This invention relates to a peritoneal dialysis set, and more particularly, to a flow control slide clamp for such set.
Continuous ambulatory peritoneal dialysis (CAPD) is a relatively new and fast developing form of peritoneal dialysis for use in maintenance of patients with end stage renal disease. CAPD has advantages over and is replacing certain other forms of dialysis such as hemodialysis. Other forms of peritoneal dialysis are also growing in popularity, for example, continuous cycling peritoneal dialysis.
In CAPD a patient is connected via a catheter and tubing set to a source, usually a bag, of fresh dialysis solution. The patient's peritoneal cavity is filled with solution by draining the solution from the bag into the peritoneal cavity. After filling, the tubing leading to the patient is closed, and dialysis begins. After the dialysis treatment is completed, in about four to six hours, the spent solution is drained from the peritoneal cavity back to the bag, and a bag with fresh solution replaces the bag of spent solution.

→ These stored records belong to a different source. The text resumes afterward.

(** * Random over-sampling with optional smoothed bootstrap

    A shallow embedding of [RandomOverSampler._fit_resample]
    (src/imblearn/over_sampling/_random_over_sampler.py) and the properties
    of its output.

    Conventions of the embedding:
    - floating-point numbers are idealised as real numbers ([R]);
    - a feature matrix is a list of rows of cells, tagged with its storage
      format, its dtype and its column count;
    - the estimator's attributes, the random generator and a ghost trace of
      the calls made to external routines form an explicit state, threaded
      through a state-and-exception monad in which a raised exception keeps
      the state reached so far (as a Python exception does);
    - the target mapping [sampling_strategy_] and the shrinkage dict are
      association lists, iterated in insertion order. *)

From Stdlib Require Import String Reals List Arith Bool Lia Lra.
Import ListNotations.

Set Implicit Arguments.

(** ** Data model *)

(** Decidable equality on class labels ([y == class_sample]). *)
Class EqDec (A : Type) := eq_dec : forall a b : A, {a = b} + {a <> b}.

#[export] Instance nat_EqDec : EqDec nat := Nat.eq_dec.

(** The generator behind [random_state]: [randint high] draws an integer of
    [0, high), [standard_normal] draws one Gaussian deviate. Both advance the
    generator. *)
Class RandomState := {
  rng : Type;
  randint : nat -> rng -> nat * rng;
  randint_lt : forall high g, 0 < high -> fst (randint high g) < high;
  standard_normal : rng -> R * rng
}.

(** One entry of a feature matrix. [Str] stands for any content that does not
    convert to a number (heterogeneous object arrays are supported when no
    smoothing is requested). *)
Inductive cell :=
| Num (r : R)
| Str (s : string).

Inductive storage := dense | csr | csc.

Inductive dtype := object_ | int64 | float64.

Record matrix := {
  format : storage;
  dtype_ : dtype;
  shape1 : nat;
  rows : list (list cell)
}.

Definition shape0 (X : matrix) : nat := length (rows X).

(** [sparse.issparse] *)
Definition issparse (X : matrix) : bool :=
  match format X with dense => false | _ => true end.

Definition is_num (c : cell) : bool :=
  match c with Num _ => true | Str _ => false end.

(** The numeric value of a cell; only used on matrices that passed
    [check_array], whose cells are all [Num]. *)
Definition as_float (c : cell) : R :=
  match c with Num r => r | Str _ => 0%R end.

(** numpy's result type of mixing two dtypes. *)
Definition promote (a b : dtype) : dtype :=
  match a, b with
  | object_, _ | _, object_ => object_
  | float64, _ | _, float64 => float64
  | int64, int64 => int64
  end.

(** Truncation toward zero, the conversion of a float to an integer dtype. *)
Definition Rtrunc (r : R) : R :=
  if Rle_dec 0 r then IZR (Int_part r) else IZR (- Int_part (- r)).

(** [astype]: the value stored when [r] is converted to dtype [d]. *)
Definition astype (d : dtype) (r : R) : R :=
  match d with int64 => Rtrunc r | _ => r end.

(** Invariants every numpy/scipy matrix has and a list of lists need not:
    it is rectangular, and its entries are values of its dtype. *)
Definition well_shaped (X : matrix) : Prop :=
  Forall (fun r => length r = shape1 X) (rows X).


(** ** Array primitives *)

(** [a[idx]] for an index array: [None] is numpy's IndexError. *)
Fixpoint safe_indexing {A : Type} (a : list A) (idx : list nat) : option (list A) :=
  match idx with
  | [] => Some []
  | i :: idx' =>
      match nth_error a i, safe_indexing a idx' with
      | Some x, Some r => Some (x :: r)
      | _, _ => None
      end
  end.

(** [np.flatnonzero(mask)], positions counted from [i]. *)
Fixpoint flatnonzero_from (i : nat) (mask : list bool) : list nat :=
  match mask with
  | [] => []
  | b :: m => if b then i :: flatnonzero_from (S i) m else flatnonzero_from (S i) m
  end.

Definition flatnonzero (mask : list bool) : list nat := flatnonzero_from 0 mask.

Definition Rsum (l : list R) : R := fold_right Rplus 0%R l.

Definition mean (l : list R) : R := (Rsum l / INR (length l))%R.

(** Population variance (ddof = 0). *)
Definition variance (l : list R) : R :=
  mean (map (fun x => ((x - mean l) * (x - mean l))%R) l).

Definition column (k : nat) (A : list (list R)) : list R :=
  map (fun r => nth k r 0%R) A.

(** [np.std(A, axis=0)] for an array with [f] columns. *)
Definition np_std (f : nat) (A : list (list R)) : list R :=
  map (fun k => sqrt (variance (column k A))) (seq 0 f).

(** [sklearn.utils.sparsefuncs.mean_variance_axis(A, axis=0)]. *)
Definition mean_variance_axis (f : nat) (A : list (list R)) : list R * list R :=
  (map (fun k => mean (column k A)) (seq 0 f),
   map (fun k => variance (column k A)) (seq 0 f)).

(** [np.diagflat(v)] *)
Definition diagflat (v : list R) : list (list R) :=
  map (fun i => map (fun j => if i =? j then nth i v 0%R else 0%R)
                    (seq 0 (length v)))
      (seq 0 (length v)).

Fixpoint inner (a b : list R) : R :=
  match a, b with
  | x :: a', y :: b' => (x * y + inner a' b')%R
  | _, _ => 0%R
  end.

(** [A.dot(B)] *)
Definition dot (A B : list (list R)) : list (list R) :=
  map (fun a => map (fun k => inner a (column k B)) (seq 0 (length (hd [] B)))) A.

Fixpoint vadd (a b : list R) : list R :=
  match a, b with
  | x :: a', y :: b' => (x + y)%R :: vadd a' b'
  | _, _ => []
  end.

(** Element-wise [A + B] of two arrays of one shape. *)
Fixpoint madd (A B : list (list R)) : list (list R) :=
  match A, B with
  | a :: A', b :: B' => vadd a b :: madd A' B'
  | _, _ => []
  end.

(** Row-wise stacking ([np.vstack], [sparse.vstack]) into storage [fmt]. *)
Definition vstack (fmt : storage) (f : nat) (blocks : list matrix) : matrix :=
  {| format := fmt;
     dtype_ := match blocks with
               | [] => float64
               | b :: bs => fold_left promote (map dtype_ bs) (dtype_ b)
               end;
     shape1 := f;
     rows := concat (map rows blocks) |}.

(** ** Estimator state, exceptions and the monad *)

Section RandomOverSampler.

Context {label : Type} {label_eq : EqDec label} {RS : RandomState}.

(** The [shrinkage] parameter: a real number or a dict. *)
Inductive shrinkage_param :=
| Real (s : R)
| Dict (d : list (label * R)).

(** The exceptions [_fit_resample] can end with. The first two are the
    [ValueError]s the method raises itself; [ValueError_choice] is raised by
    [RandomState.choice] ("'a' cannot be empty unless no samples are taken");
    the last three are the interpreter's. *)
Inductive exn :=
| ValueError_shrinkage (missing_shrinkage_keys : list label)
| ValueError_numerical
| ValueError_choice
| ZeroDivisionError
| KeyError (k : label)
| IndexError.

(** Calls to external routines, recorded in order (ghost state). *)
Inductive call :=
| call_check_array
| call_choice (size : nat)
| call_randn (d0 d1 : nat).

(** The state the method runs in: the generator, the two attributes of [self]
    it assigns and the trace of calls. An attribute that has not been assigned
    yet is [None]; [shrinkage_] bound to Python's None is [Some None]. *)
Record state := {
  random_state : rng;
  shrinkage_ : option (option (list (label * R)));
  sample_indices_ : option (list nat);
  calls : list call
}.

Definition M (A : Type) : Type := state -> (exn + A) * state.

Definition ret {A} (a : A) : M A := fun s => (inr a, s).

Definition raise {A} (e : exn) : M A := fun s => (inl e, s).

Definition bind {A B} (c : M A) (k : A -> M B) : M B :=
  fun s => match c s with
           | (inl e, s') => (inl e, s')
           | (inr a, s') => k a s'
           end.

Notation "x <- c ;; k" := (bind c (fun x => k))
  (at level 61, c at next level, right associativity).
Notation "c ;;; k" := (bind c (fun _ => k))
  (at level 61, right associativity).

Definition record (c : call) : M unit :=
  fun s => (inr tt, {| random_state := random_state s; shrinkage_ := shrinkage_ s;
                       sample_indices_ := sample_indices_ s;
                       calls := calls s ++ [c] |}).

Definition set_shrinkage_ (v : option (list (label * R))) : M unit :=
  fun s => (inr tt, {| random_state := random_state s; shrinkage_ := Some v;
                       sample_indices_ := sample_indices_ s;
                       calls := calls s |}).

Definition set_sample_indices_ (v : list nat) : M unit :=
  fun s => (inr tt, {| random_state := random_state s; shrinkage_ := shrinkage_ s;
                       sample_indices_ := Some v;
                       calls := calls s |}).

(** Running a generator primitive on [random_state]. *)
Definition draw {A} (f : rng -> A * rng) : M A :=
  fun s => let (a, g) := f (random_state s) in
           (inr a, {| random_state := g; shrinkage_ := shrinkage_ s;
                      sample_indices_ := sample_indices_ s;
                      calls := calls s |}).

Fixpoint replicateM {A} (n : nat) (c : M A) : M (list A) :=
  match n with
  | 0 => ret []
  | S n' => a <- c ;; r <- replicateM n' c ;; ret (a :: r)
  end.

Until recently the flow path has been a single tube which conducted solution both to and from the patient. However, in French Patent No. 2,455,462 the flow path between the bag and the patient's catheter is split into two rejoining branches. One branch is intended for flow of fresh solution to the patient, and the other for flow of spent or used solution from the patient. A filter is placed in the branch for flow to the patient.
Since there are two branches communicating with the patient, one of which includes a filter, it is important to maintain control and flow in the proper directions. For example, it is important to prevent any flow of spent dialysis solution through the filter, since the filter can be easily clogged by spent dialysis solution which has picked up clogging agents while residing in the peritoneal cavity. Thus, flow in the two branches is best maintained in the proper direction.
Furthermore, during exchange, it is important to be able to control the flow in one or the other branches and to cease flow in both branches, while also preventing simultaneous flow in both branches, so that spent dialysis solution will not siphon into the inflow branch, for example.
Furthermore, the apparatus for controlling flow should be compact, of simple design and readily usable by a patient.